Aryeh Gregor wrote:
On Tue, Jun 30, 2009 at 12:16 PM, Brion
Vibber<brion(a)wikimedia.org> wrote:
* PHP
Advantage: Lots of webbish people have some experience with PHP or can
easily find references.
Advantage: we're pretty much guaranteed to have a PHP interpreter
available. :)
Disadvantage: PHP is difficult to lock down for secure execution.
I think it would be easy to provide a very simple locked-down version,
with most of the features gone. You could, for instance, only permit
variable assignment, use of built-in operators, a small whitelist of
functions, and conditionals. You could omit loops, function
definitions, and abusable functions like str_repeat() (let alone
exec(), eval(), etc.) from a first pass. This would still be vastly
more powerful, more readable, and faster than ParserFunctions.
IMO by the time you've implemented your whitelisting parser you might as
well just interpret it rather than eval()ing. (And of course, eval()
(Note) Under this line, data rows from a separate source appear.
Lemma wp_record_logs l : ∀ s, (∀ x, x ∈ l → is_ok (classifyLog s x) = true) →
  wp s (each scan_log l) (λ _ s', quiet s' = quiet (foldl record_log s l)).
Proof.
  induction l as [|x l IH]; intros s Hok; cbn [each foldl]; [by apply wp_ret|]. apply wp_bind.
  assert (Hx : wp s (scan_log x) (λ _ s', quiet s' = quiet (record_log s x))).
  { unfold scan_log, record_log. apply wp_bind, wp_state, wp_bind, wp_lift. specialize (Hok x ltac:(by left)).
    destruct (classifyLog s x) as [[d|]|e]; [apply wp_record|by apply wp_ret|done]. }
  eapply wp_conseq; [exact Hx|]. intros [] s1 H1. eapply wp_conseq; [apply IH|].
  - intros y Hy. pose proof (quiet_listens _ s1 _ _ (eq_sym H1) (record_log_listens s x _ _ ltac:(done))) as [Ha Has].
    rewrite (classifyLog_frame s1 s) by done. apply Hok. by right.
  - intros [] s2 ->. by apply quiet_record_logs.
Qed.

(** the logs of the listening address, block by block *)
Variables (a : Address) (asset : listenAsset) (logs : Z → list Log).
Definition window_logs (from to : Z) : list Log := concat (map logs (seqZ from (to - from + 1))).

(** a node that answers every filter from them *)
Definition serves_logs : Prop := ∀ s lo hi x, listens_for a asset s →
  (cc_FilterLogs (N := N) (transferQuery s lo hi) x).1 = Ok (window_logs lo hi).

Lemma window_logs_app from mid to : from ≤ mid + 1 → mid ≤ to → window_logs from to = window_logs from mid ++ window_logs (mid + 1) to.
Proof.
  intros H1 H2. unfold window_logs. replace (to - from + 1) with ((mid - from + 1) + (to - (mid + 1) + 1)) by lia.
  rewrite seqZ_app by lia. rewrite map_app, concat_app. do 4 f_equal. lia.
Qed.

Hypothesis Hserve : serves_logs.

Lemma wp_scan_chunks_all span to fuel : ∀ s lo,
  listens_for a asset s → 0 < span → 0 ≤ lo ≤ to → to + span ≤ 2 ^ 64 → (Z.to_nat (to - lo + 1) < fuel)%nat →
  (∀ x, x ∈ window_logs lo to → is_ok (classifyLog s x) = true) →
  wp s (scan_chunks fuel span lo to) (λ _ s', quiet s' = quiet (foldl record_log s (window_logs lo to))).
Proof.
  induction fuel as [|fuel IH]; intros s lo Hs Hspan Hlo Hto Hfuel Hok; [lia|]. cbn [scan_chunks].
  destruct (Z.leb_spec lo to); [|lia]. cbn [negb]. cbn zeta.
  assert (wrap64 (lo + span - 1) = lo + span - 1) as -> by (unfold wrap64; rewrite Z.mod_small; lia).
  set (hi := if to <? lo + span - 1 then to else lo + span - 1).
  assert (Hhi : lo ≤ hi ≤ to) by (unfold hi; destruct (Z.ltb_spec to (lo + span - 1)); lia).
  rewrite (window_logs_app lo hi to) in * by lia.
  apply wp_bind, wp_state, wp_bind, wp_query_rpc; [done|]. intros x. rewrite (Hserve s lo hi x Hs). cbn [rpc].
  apply wp_bind. eapply wp_conseq; [apply wp_record_logs|].
  { intros y Hy. apply Hok, elem_of_app. by left. }
  intros [] s1 H1. rewrite foldl_app. destruct (Z.eqb_spec hi to) as [Heq|Hne].
  - apply wp_ret. assert (window_logs (hi + 1) to = []) as ->; [|done].
    unfold window_logs. by rewrite seqZ_nil by lia.
  - assert (Hhi' : hi = lo + span - 1) by (unfold hi in *; destruct (Z.ltb_spec to (lo + span - 1)); lia).
    replace (wrap64 (lo + span)) with (hi + 1) by (unfold wrap64; rewrite Z.mod_small; lia).
    assert (Hs1 : listens_for a asset s1).
    { eapply quiet_listens; [symmetry; exact H1|]. exact (record_logs_listens _ s a asset Hs). }
    eapply wp_conseq; [apply IH; [done|done|lia|done|lia|]|].
    + intros y Hy. destruct Hs as [Ha Has], Hs1 as [Ha1 Has1].
      rewrite (classifyLog_frame s1 s) by congruence. apply Hok, elem_of_app. by right.
    + intros [] s2 ->. by apply quiet_record_logs.
Qed.
End Chunks.

(** *** The questions of a scan *)

(** consecutive chunks of at most [span] blocks that make up a range *)
Fixpoint partitions (span from to : Z) (chunks : list (Z * Z)) : Prop :=
  match chunks with
  | [] => to < from
  | (lo, hi) :: chunks => lo = from ∧ lo ≤ hi ≤ to ∧ hi - lo + 1 ≤ span ∧ partitions span (hi + 1) to chunks
  end.

Section Questions.
Context {N : Type} {UT : UnicodeTables} {GC : GethCommon} {KC : Keccak} {EV : Environment N} {WA : Watcher N}
        {RO : RangeOrder N}.

(** one question for each chunk, the logs of its reply recorded before the next *)
Fixpoint ask_chunks (chunks : list (Z * Z)) : RM (N := N) () :=
  match chunks with
  | [] => mret tt
  | (lo, hi) :: chunks =>
      st <-- state ;;
      logs <-- query_rpc (cc_FilterLogs (transferQuery st lo hi)) ;;
      each scan_log logs ;;; ask_chunks chunks
  end.

Lemma mbind_same {A B} (m : RM (N := N) A) (f g : A → RM B) w : (∀ a w, f a w = g a w) → mbind m f w = mbind m g w.
Proof. intros H. unfold mbind. destruct (m w) as [[a|e] tr]; [|done]. by rewrite H. Qed.

Lemma scan_chunks_questions span to fuel : ∀ lo,
  0 < span → 0 ≤ lo ≤ to → to + span ≤ 2 ^ 64 → (Z.to_nat (to - lo + 1) < fuel)%nat →
  ∃ chunks, partitions span lo to chunks ∧ Z.of_nat (length chunks) = (to - lo) / span + 1 ∧
    ∀ w, scan_chunks fuel span lo to w = ask_chunks chunks w.
Proof.
  induction fuel as [|fuel IH]; intros lo Hspan Hlo Hto Hfuel; [lia|]. cbn [scan_chunks].
  destruct (Z.leb_spec lo to); [|lia]. cbn [negb]. cbn zeta.
  assert (wrap64 (lo + span - 1) = lo + span - 1) as -> by (unfold wrap64; rewrite Z.mod_small; lia).
  destruct (Z.ltb_spec to (lo + span - 1)) as [Hlast|Hmore]; [|destruct (Z.eqb_spec (lo + span - 1) to) as [Heq|Hne]].
  - exists [(lo, to)]. rewrite Z.eqb_refl, Z.div_small by lia. split_and!; [cbn; lia..|done].
  - exists [(lo, lo + span - 1)]. rewrite Z.div_small by lia. split_and!; [cbn; lia..|done].
  - replace (wrap64 (lo + span)) with (lo + span) by (unfold wrap64; rewrite Z.mod_small; lia).
    destruct (IH (lo + span)) as (chunks & Hp & Hl & Hc); [lia..|]. exists ((lo, lo + span - 1) :: chunks).
    assert ((to - lo) / span = (to - (lo + span)) / span + 1) as ->.
    { replace (to - lo) with ((to - (lo + span)) + 1 * span) by lia. by rewrite Z.div_add by lia. }
    split_and!; [..|intros w; cbn [ask_chunks]; repeat (apply mbind_same; intros); apply Hc].
    + cbn. split_and!; [done|lia..|]. by replace (lo + span - 1 + 1) with (lo + span) by lia.
    + cbn [length]. lia.
Qed.
End Questions.

Section Properties.
Context {N : Type} {UT : UnicodeTables} {GC : GethCommon} {KC : Keccak} {EV : Environment N} {WA : Watcher N}
        {RO : RangeOrder N}.

(** Batch transfers decode back.  A TransferBatch data field that encodes
    two arrays of the same length, of up to 2^20 words of 256 bits, decodes to
    exactly these arrays. *)
Theorem batch_roundtrip ids vals :
  length ids = length vals → Z.of_nat (length ids) ≤ array_bound →
  Forall (λ v, 0 ≤ v < 2 ^ 256) (ids ++ vals) →
  decode1155Batch (encodeBatch ids vals) = Ok (Some (ids, vals)).
Proof.
  intros Hlen Hn [Hi Hv]%Forall_app. unfold decode1155Batch, encodeBatch. set (ws := batch_words ids vals).
  assert (Hb : Z.of_nat (length ids) < 2 ^ 21) by (change array_bound with 1048576 in Hn; lia).
  pose proof (data_word_arg ws 0 64 eq_refl ltac:(lia) ltac:(lia)) as H0.
  pose proof (data_word_arg ws 1 (96 + 32 * Z.of_nat (length ids)) eq_refl ltac:(lia) ltac:(lia)) as H1.
  change (Z.of_nat 0 * 32) with 0 in H0. change (Z.of_nat 1 * 32) with 32 in H1. rewrite H0, H1. cbn [rbind].
  rewrite !int64_small by lia. change 64 with (Z.of_nat 2 * 32) at 1.
  rewrite (readArr_args ws 2 ids (Z.of_nat (length vals) :: vals)); [|done|done|done|lia].
  replace (96 + 32 * Z.of_nat (length ids)) with (Z.of_nat (3 + length ids) * 32) by lia.
  rewrite (readArr_args ws (3 + length ids) vals []); [|..|lia|lia].
  - cbn [rbind]. by rewrite Hlen, Nat.eqb_refl.
  - rewrite app_nil_r. unfold ws, batch_words. cbn [Nat.add drop]. by rewrite drop_app_length.
  - done.
Qed.

(** When the batch decoder crashes.  The comment promises that malformed
    data is skipped, "never a panic".  On data of any realistic size the decoder
    panics exactly when there are two words and the low 64 bits of one of them,
    the offsets of the arrays, lie in the last 32 values below 2^63: there the
    end of the word wraps around, passes the bounds test, and the slice is out
    of range.  On all other data it returns. *)
Theorem batch_decoder_panics data :
  Z.of_nat (String.length data) < 2 ^ 62 →
  (decode1155Batch data = Err go_panic ↔
   ∃ o1 o2, word data 0 = Some o1 ∧ word data 1 = Some o2 ∧
            (near_top (int64_of (SetBytes o1)) ∨ near_top (int64_of (SetBytes o2)))) ∧
  (decode1155Batch data ≠ Err go_panic → ∃ r, decode1155Batch data = Ok r).
Proof.
  intros Hl. unfold decode1155Batch. pose proof (data_word_word data 0 ltac:(lia)) as H0. pose proof (data_word_word data 1 ltac:(lia)) as H1.
  change (Z.of_nat 0 * 32) with 0 in H0. change (Z.of_nat 1 * 32) with 32 in H1. rewrite H0, H1. clear H0 H1. cbn [rbind].
  destruct (word data 0) as [o1|]; [|by split; [split; [done|intros (?&?&[=]&_)]|eexists]].
  destruct (word data 1) as [o2|]; [|by split; [split; [done|intros (?&?&_&[=]&_)]|eexists]].
  cbn [fmap option_fmap option_map].
  pose proof (readArr_cases data _ (int64_range (SetBytes o1)) Hl) as C1.
  pose proof (readArr_cases data _ (int64_range (SetBytes o2)) Hl) as C2.
  assert (Hex : (∃ o1' o2', Some o1 = Some o1' ∧ Some o2 = Some o2' ∧
     (near_top (int64_of (SetBytes o1')) ∨ near_top (int64_of (SetBytes o2')))) ↔
     near_top (int64_of (SetBytes o1)) ∨ near_top (int64_of (SetBytes o2))).
  { split; [by intros (? & ? & [= <-] & [= <-] & ?)|]. intros H. by exists o1, o2. }
  rewrite Hex. clear Hex. destruct C1 as [[Hn1 ->]|[Hn1 [r1 ->]]]; cbn [rbind]; [by split; [split; [by left|done]|]|].
  destruct C2 as [[Hn2 ->]|[Hn2 [r2 ->]]]; cbn [rbind]; [by split; [split; [by right|done]|]|].
  split; [split|].
  - by destruct r1, r2.
  - by intros [?|?].
  - intros _. destruct r1, r2; by eexists.
Qed.

(** C32: Chunking a log scan loses and repeats nothing.  The scan of a range
    that does not come within a span of 2^64 asks the node for consecutive
    chunks, each of at most the configured span, disjoint, and together the
    range, of the smallest number that the span allows; it is the sequence of
    these questions, whatever the node answers.  On a node that serves one set
    of logs, and a listen for that token and account, none of the logs crashing
    the classifier, it ends in exactly the state
    that recording the logs of the whole range in order gives. *)
Theorem log_scan_covers_range cfg a asset (logs : Z → list Log) from to (w : RWorld N) :
  0 ≤ from ≤ to → to + log_span cfg ≤ 2 ^ 64 →
  (∃ chunks, partitions (log_span cfg) from to chunks ∧ Z.of_nat (length chunks) = (to - from) / log_span cfg + 1 ∧
     scanRangeLogs cfg from to w = ask_chunks chunks w) ∧
  (serves_logs (N := N) a asset logs → listens_for a asset (rw_state w) →
   (∀ l, l ∈ window_logs logs from to → is_ok (classifyLog (rw_state w) l) = true) →
   ∃ tr, scanRangeLogs cfg from to w = (Ok tt, tr) ∧
         quiet (rw_state (after w tr)) = quiet (foldl record_log (rw_state w) (window_logs logs from to))).
Proof.
  intros Hr Hto. assert (Hspan : 0 < log_span cfg) by (unfold log_span; destruct (Z.leb_spec (rd_MaxLogRange cfg) 0); lia).
  split.
  - destruct (scan_chunks_questions (log_span cfg) to (S (Z.to_nat (to - from + 1))) from Hspan Hr Hto ltac:(lia)) as (chunks & H1 & H2 & H3).
    exists chunks. split_and!; [done..|apply H3].
  - intros Hserve Hs Hok.
    destruct (wp_scan_chunks_all a asset logs Hserve (log_span cfg) to (S (Z.to_nat (to - from + 1))) (rw_state w) from Hs Hspan Hr Hto
                ltac:(lia) Hok w eq_refl) as [_ H].
    unfold scanRangeLogs. destruct (scan_chunks _ _ _ _ w) as [[[]|e] tr]; [|done]. by exists tr.
Qed.
End Properties.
might be disabled on the server. :)
Looping constructs are also extremely valuable -- at a minimum in a
foreach() kind of way.
I'd encourage you to consider requiring exec()
support for full use of
Wikipedia templates, though. Many really big shared hosts allow it,
like
1and1.com. Anyone big enough to include much Wikipedia content
will likely be on at least a VPS anyway.
It's not about "Wikipedia content", but about being able to grab things
you see on another wiki and use or adapt them to your own needs. We get
lots of questions from people trying to grab some particular template
off Wikipedia to use on their own site for their own needs.
* Python
Advantage: A Python interpreter will be present on most web servers,
though not necessarily all. (Windows-based servers especially.)
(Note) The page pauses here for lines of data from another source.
Lemma turn_waits d poll w tr :
  receive_turn cfg (Some d) poll w = (Ok None, tr) → rtime w < d ∧ rtime w + poll ≤ rtime (after w tr).
Proof.
  intros H. unfold receive_turn in H. fold (turn_rest d poll) in H. apply mbind_ok in H as (r & t1 & t2 & Hr & H & ->).
  destruct (steady_mres _ steady_receiveStep w) as [Hs _]. rewrite Hr in Hs. cbn [snd] in Hs. rewrite after_app.
  assert (Hx : ∀ m, steady m → mbind m (λ _ : (), turn_rest d poll) (after w t1) = (Ok None, t2) →
    rtime w < d ∧ rtime w + poll ≤ rtime (after (after w t1) t2)).
  { intros m Hm Hb. apply mbind_ok in Hb as ([] & t3 & t4 & Ha & Hb & ->). apply rest_waits in Hb.
    destruct (Hm (after w t1)) as [Hm' _]. rewrite Ha in Hm'. cbn [snd] in Hm'. rewrite after_app. lia. }
  destruct r as [[r|]|e]; [by apply mret_ok in H as [[=] _]|by apply (Hx _ (steady_ret tt))|].
  destruct (isRetryableRPC e); [by apply (Hx _ steady_heartbeat)|].
  apply mbind_ok in H as (? & ? & ? & [=] & _).
Qed.

(** a run that has ended *)
Definition over (o : res error (option ReceiveResult)) : Prop :=
  match o with Ok None => False | Ok (Some _) => True | Err e => caused e end.

Lemma loop_ends d poll k : ∀ w, 0 < poll → d - rtime w ≤ Z.of_nat k * poll →
  ∃ o tr, over o ∧ ∀ rounds, (k < rounds)%nat → receiveLoop cfg rounds (Some d) poll w = (o, tr).
Proof.
  induction k as [|k IH]; intros w Hpoll Hd; destruct (receive_turn cfg (Some d) poll w) as [r t1] eqn:E;
    pose proof (steady_turn d poll w) as [Hst He]; rewrite E in Hst, He; cbn [fst snd] in Hst, He.
  all: assert (Hdone : ∀ o, r = o → (match o with Ok None => False | _ => True end) →
    ∃ o tr, over o ∧ ∀ rounds, (0 < rounds)%nat → receiveLoop cfg rounds (Some d) poll w = (o, tr)).
  1,3: intros [[x|]|e] -> Ho; [|done|];
       [exists (Ok (Some x)), (t1 ++ [])|exists (Err e), t1]; (split; [by apply He || done|]); intros [|m] Hm; try lia;
       cbn [receiveLoop]; [by rewrite (mbind_run _ _ _ _ _ E)|by rewrite (mbind_fail _ _ _ _ _ E)].
  - destruct r as [[x|]|e]; [by apply (Hdone _ eq_refl)|apply turn_waits in E; lia|by apply (Hdone _ eq_refl)].
  - destruct r as [[x|]|e]; [edestruct (Hdone _ eq_refl I) as (o & tr & ? & H)| |edestruct (Hdone _ eq_refl I) as (o & tr & ? & H)];
      try (exists o, tr; split; [done|intros; apply H; lia]).
    destruct (turn_waits _ _ _ _ E) as [_ Hadv]. destruct (IH (after w t1) Hpoll) as (o & tr & Ho & H); [lia|].
    exists o, (t1 ++ tr). split; [done|]. intros [|m] Hm; [lia|]. cbn [receiveLoop]. rewrite (mbind_run _ _ _ _ _ E).
    by rewrite H by lia.
Qed.
End Ends.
Wash: Python is probably better known than Lua, but not as well as PHP
or JS.
Disadvantage: Like PHP, Python is difficult to lock down securely.
It doesn't matter whether it's present, does it? If the user has
exec() support, they could download a binary interpreter for *any*
language to their webspace and run it from there regardless of whether
the language is supported on the host.
Considering the amount of trouble people have getting texvc working, I
wouldn't want to force that on people just to use templates.
Much though I love Python, Lua looks like the better
option. First of
all, it's *very* small. sudo apt-get install lua50 on my machine uses
up only 180 KB of disk space, and the package is 30 KB gzipped.
Python "comes with batteries included", which is to say it's got a huge
standard library (most of which of course wouldn't be available in a
restricted environment). Lua's bare interpreter of course wins in an
embedded-shipping contest. :D
Our
current tarballs are 10 MB; we could easily just chuck in Lua binaries
for Linux x86-32 and Windows without even noticing the size increase,
and allow users to enable it with one line in LocalSettings.php.
Hmm... it might be interesting to experiment with something like this,
if it can _really_ be compiled standalone. (Linux binary distribution is
a hellhole of incompatible linked library versions!)
It looks to me like Lua would be a lot easier to
sandbox. It seems
pretty simple to deny all I/O within the language itself, so you'd
(hopefully) just need memory and CPU limits.
*nod* being designed as an embedded language is a win. :D
-- brion